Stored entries

^^^^^^^^

Lemma cons_le (x y : Z) (a b : bytes) : x :: a ⪯ y :: b → x ≤ y.
Proof.
  change (cmp (x :: a) (y :: b)) with (match Z.compare x y with Eq => cmp a b | o => o end).
  destruct (Z.compare_spec x y); [lia|lia|done].
Qed.
(** Between an object of the type and the end of the type, keys start with the
    prefix or the next one. *)
Lemma first_byte t i v w :
  is_u16 t → v ∈ vs → w ∈ vs → v_key v = ObjVertex.to_bytes (mk_ObjectVertex p t i) →
  (raw v).1 ⪯ (raw w).1 → (raw w).1 ⪯ be_bytes 11 (type_end t) →
  head (v_key w) = Some (Prefixes.prefix_id p) ∨ head (v_key w) = Some (Prefixes.prefix_id p + 1).
Proof.
  intros Ht Hv Hw Hvk Hlo Hhi.
  assert (Hid : 30 ≤ Prefixes.prefix_id p ≤ 31) by (destruct Hp as [-> | ->]; simpl; lia).
  assert (Hrv : ∃ l, (raw v).1 = Prefixes.prefix_id p :: l).
  { unfold raw. cbn [fst]. rewrite build_app, Hvk. by eexists. }
  destruct Hrv as [l Hrv]. rewrite Hrv in Hlo.
  destruct (raw w).1 as [|c rest] eqn:Hrw; [done|]. apply cons_le in Hlo. cbn [be_bytes] in Hhi. apply cons_le in Hhi.
  change (256 ^ Z.of_nat 10) with (2 ^ 80) in Hhi. unfold type_end, is_u16 in *.
  assert (Hq : (Prefixes.prefix_id p * 2 ^ 80 + (t + 1) * 2 ^ 64) / 2 ^ 80 ≤ Prefixes.prefix_id p + 1).
  { apply Z.div_le_upper_bound; lia. }
  assert (Hq0 : 0 ≤ (Prefixes.prefix_id p * 2 ^ 80 + (t + 1) * 2 ^ 64) / 2 ^ 80) by (apply Z.div_pos; lia).
  rewrite Z.mod_small in Hhi by lia.
  unfold raw in Hrw. cbn [fst] in Hrw. rewrite build_app in Hrw.
  destruct (v_key w) as [|b k]; cbn [app] in Hrw; injection Hrw as <- _.
  - exfalso. destruct Hok as [[_ Hvs _ _] _ _ _]. rewrite Forall_forall in Hvs. destruct (Hvs w Hw) as [_ Hs].
    assert ((u64_max - v_seq w) / 256 ^ Z.of_nat 7 = 255) as Hb.
    { change (256 ^ Z.of_nat 7) with (2 ^ 56). unfold u64_max. symmetry.
      apply Z.div_unique with (2 ^ 56 - 1 - v_seq w); lia. }
    rewrite Hb in Hhi, Hlo. change (255 mod 256) with 255 in *. lia.
  - cbn [head]. destruct (Z.eq_dec b (Prefixes.prefix_id p)) as [->|]; [by left|]. right. f_equal. lia.
Qed.
Lemma object_below_end t i v :
  is_u16 t → is_u64 i → v_key v = ObjVertex.to_bytes (mk_ObjectVertex p t i) → (raw v).1 ≺ be_bytes 11 (type_end t).
Proof.
  intros Ht Hi Hvk. destruct (type_end_key t Ht) as [_ Hr]. unfold raw. cbn [fst]. rewrite build_app, Hvk.
  rewrite <-(app_nil_r (be_bytes 11 _)), list_cmp_app_len by (by rewrite length_object, length_be_bytes).
  rewrite be_value_cmp; [|apply object_is_bytes|apply be_bytes_is_bytes|by rewrite length_object, length_be_bytes].
  rewrite be_bytes_value by done. rewrite object_value by done. cbn [ov_prefix ov_type_id ov_object_id].
  rewrite (proj2 (Z.compare_lt_iff _ _)); [done|]. unfold type_end, is_u64 in *. lia.
Qed.

(** A version between an object of the type and the end of the type is an object
    of the type with at least its id. *)
Lemma between_objects t i v w :
  is_u16 t → is_u64 i → v ∈ vs → w ∈ vs → v_key v = ObjVertex.to_bytes (mk_ObjectVertex p t i) →
  (raw v).1 ⪯ (raw w).1 → (raw w).1 ⪯ be_bytes 11 (type_end t) →
  ∃ j, is_u64 j ∧ i ≤ j ∧ v_key w = ObjVertex.to_bytes (mk_ObjectVertex p t j).
Proof.
  intros Ht Hi Hv Hw Hvk Hlo Hhi. destruct (type_end_key t Ht) as [_ Hend].
  assert (Hid : 30 ≤ Prefixes.prefix_id p ≤ 31) by (destruct Hp as [-> | ->]; simpl; lia).
  set (P := Prefixes.prefix_id p) in *.
  assert (Hkw : (raw w).1 = v_key w ++ be_bytes 8 (u64_max - v_seq w) ++ StorageOp.to_bytes (v_op w)).
  { unfold raw. cbn [fst]. by rewrite build_app. }
  assert (Hlw : length (raw w).1 = (length (v_key w) + 9)%nat) by apply length_build.
  pose proof (raw_is_bytes w Hw) as Hbw.
  assert (Hlv : length (raw v).1 = 20%nat).
  { unfold raw. cbn [fst]. by rewrite length_build, Hvk, length_object. }
  assert (Hhead : head (v_key w) = Some P ∨ head (v_key w) = Some (P + 1)).
  { by apply (first_byte t i v w). }
  assert (Hlen : (11 < length (raw w).1)%nat).
  { rewrite Hlw. destruct Hhead as [Hh|Hh]; [rewrite (oo_length _ _ Hok w Hw Hh); simpl; lia|].
    pose proof (oo_next _ _ Hok w Hw Hh). lia. }
  assert (Hlt : be_value (take 11 (raw w).1) < type_end t).
  { pose proof (long_key_le _ _ Hlen (length_be_bytes 11 _) Hhi) as Hc.
    rewrite be_value_cmp in Hc; [|exact (Forall_take _ 11 _ Hbw)|apply be_bytes_is_bytes
      |rewrite length_take, length_be_bytes; lia].
    rewrite be_bytes_value in Hc by done. by apply Z.compare_lt_iff in Hc. }
  assert (Hge : be_value (ObjVertex.to_bytes (mk_ObjectVertex p t i)) ≤ be_value (take 11 (raw w).1)).
  { assert (Htk : take 11 (raw v).1 = ObjVertex.to_bytes (mk_ObjectVertex p t i)).
    { unfold raw. cbn [fst]. rewrite build_app, Hvk. apply take_app_length'. by rewrite length_object. }
    pose proof (take_le_mono (raw v).1 (raw w).1 11 ltac:(lia) ltac:(lia) Hlo) as Hc. rewrite Htk in Hc.
    rewrite be_value_cmp in Hc; [|apply object_is_bytes|exact (Forall_take _ 11 _ Hbw)
      |rewrite length_take, length_object; lia].
    by apply Z.compare_le_iff in Hc. }
  rewrite object_value in Hge by done. cbn [ov_prefix ov_type_id ov_object_id] in Hge. fold P in Hge.
  set (j := be_value (take 11 (raw w).1) - P * 2 ^ 80 - t * 2 ^ 64).
  assert (Hj : is_u64 j) by (unfold is_u64, is_u16, type_end, j in *; fold P in Hlt; lia).
  exists j. split; [done|]. split; [unfold j; lia|].
  assert (Hk1 : take 11 (raw w).1 = ObjVertex.to_bytes (mk_ObjectVertex p t j)).
  { rewrite <-(be_bytes_be_value (take 11 (raw w).1)) by (exact (Forall_take _ 11 _ Hbw)).
    rewrite <-(be_bytes_be_value (ObjVertex.to_bytes _)) by apply object_is_bytes.
    rewrite object_value by done. cbn [ov_prefix ov_type_id ov_object_id]. fold P.
    rewrite length_object, length_take. rewrite Nat.min_l by lia. f_equal. unfold j. lia. }
  assert (Hhp : head (v_key w) = Some P).
  { destruct (v_key w) as [|b l]; [by destruct Hhead|]. rewrite Hkw in Hk1. cbn in Hk1. injection Hk1 as Hb _.
    cbn. by subst b. }
  pose proof (oo_length _ _ Hok w Hw Hhp) as Hl11. change ObjVertex.LENGTH with 11%nat in Hl11.
  rewrite Hkw, take_app_length' in Hk1 by done. done.
Qed.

^^^^^^^^

» Required action: All that belongs in the answer is an exact copy of the lines from the start of the records above through the line with "rewrite Z.mod_small in Hhi by lia.".

» Reply to the exercise:
Lemma cons_le (x y : Z) (a b : bytes) : x :: a ⪯ y :: b → x ≤ y.
Proof.
  change (cmp (x :: a) (y :: b)) with (match Z.compare x y with Eq => cmp a b | o => o end).
  destruct (Z.compare_spec x y); [lia|lia|done].
Qed.
(** Between an object of the type and the end of the type, keys start with the
    prefix or the next one. *)
Lemma first_byte t i v w :
  is_u16 t → v ∈ vs → w ∈ vs → v_key v = ObjVertex.to_bytes (mk_ObjectVertex p t i) →
  (raw v).1 ⪯ (raw w).1 → (raw w).1 ⪯ be_bytes 11 (type_end t) →
  head (v_key w) = Some (Prefixes.prefix_id p) ∨ head (v_key w) = Some (Prefixes.prefix_id p + 1).
Proof.
  intros Ht Hv Hw Hvk Hlo Hhi.
  assert (Hid : 30 ≤ Prefixes.prefix_id p ≤ 31) by (destruct Hp as [-> | ->]; simpl; lia).
  assert (Hrv : ∃ l, (raw v).1 = Prefixes.prefix_id p :: l).
  { unfold raw. cbn [fst]. rewrite build_app, Hvk. by eexists. }
  destruct Hrv as [l Hrv]. rewrite Hrv in Hlo.
  destruct (raw w).1 as [|c rest] eqn:Hrw; [done|]. apply cons_le in Hlo. cbn [be_bytes] in Hhi. apply cons_le in Hhi.
  change (256 ^ Z.of_nat 10) with (2 ^ 80) in Hhi. unfold type_end, is_u16 in *.
  assert (Hq : (Prefixes.prefix_id p * 2 ^ 80 + (t + 1) * 2 ^ 64) / 2 ^ 80 ≤ Prefixes.prefix_id p + 1).
  { apply Z.div_le_upper_bound; lia. }
  assert (Hq0 : 0 ≤ (Prefixes.prefix_id p * 2 ^ 80 + (t + 1) * 2 ^ 64) / 2 ^ 80) by (apply Z.div_pos; lia).
  rewrite Z.mod_small in Hhi by lia.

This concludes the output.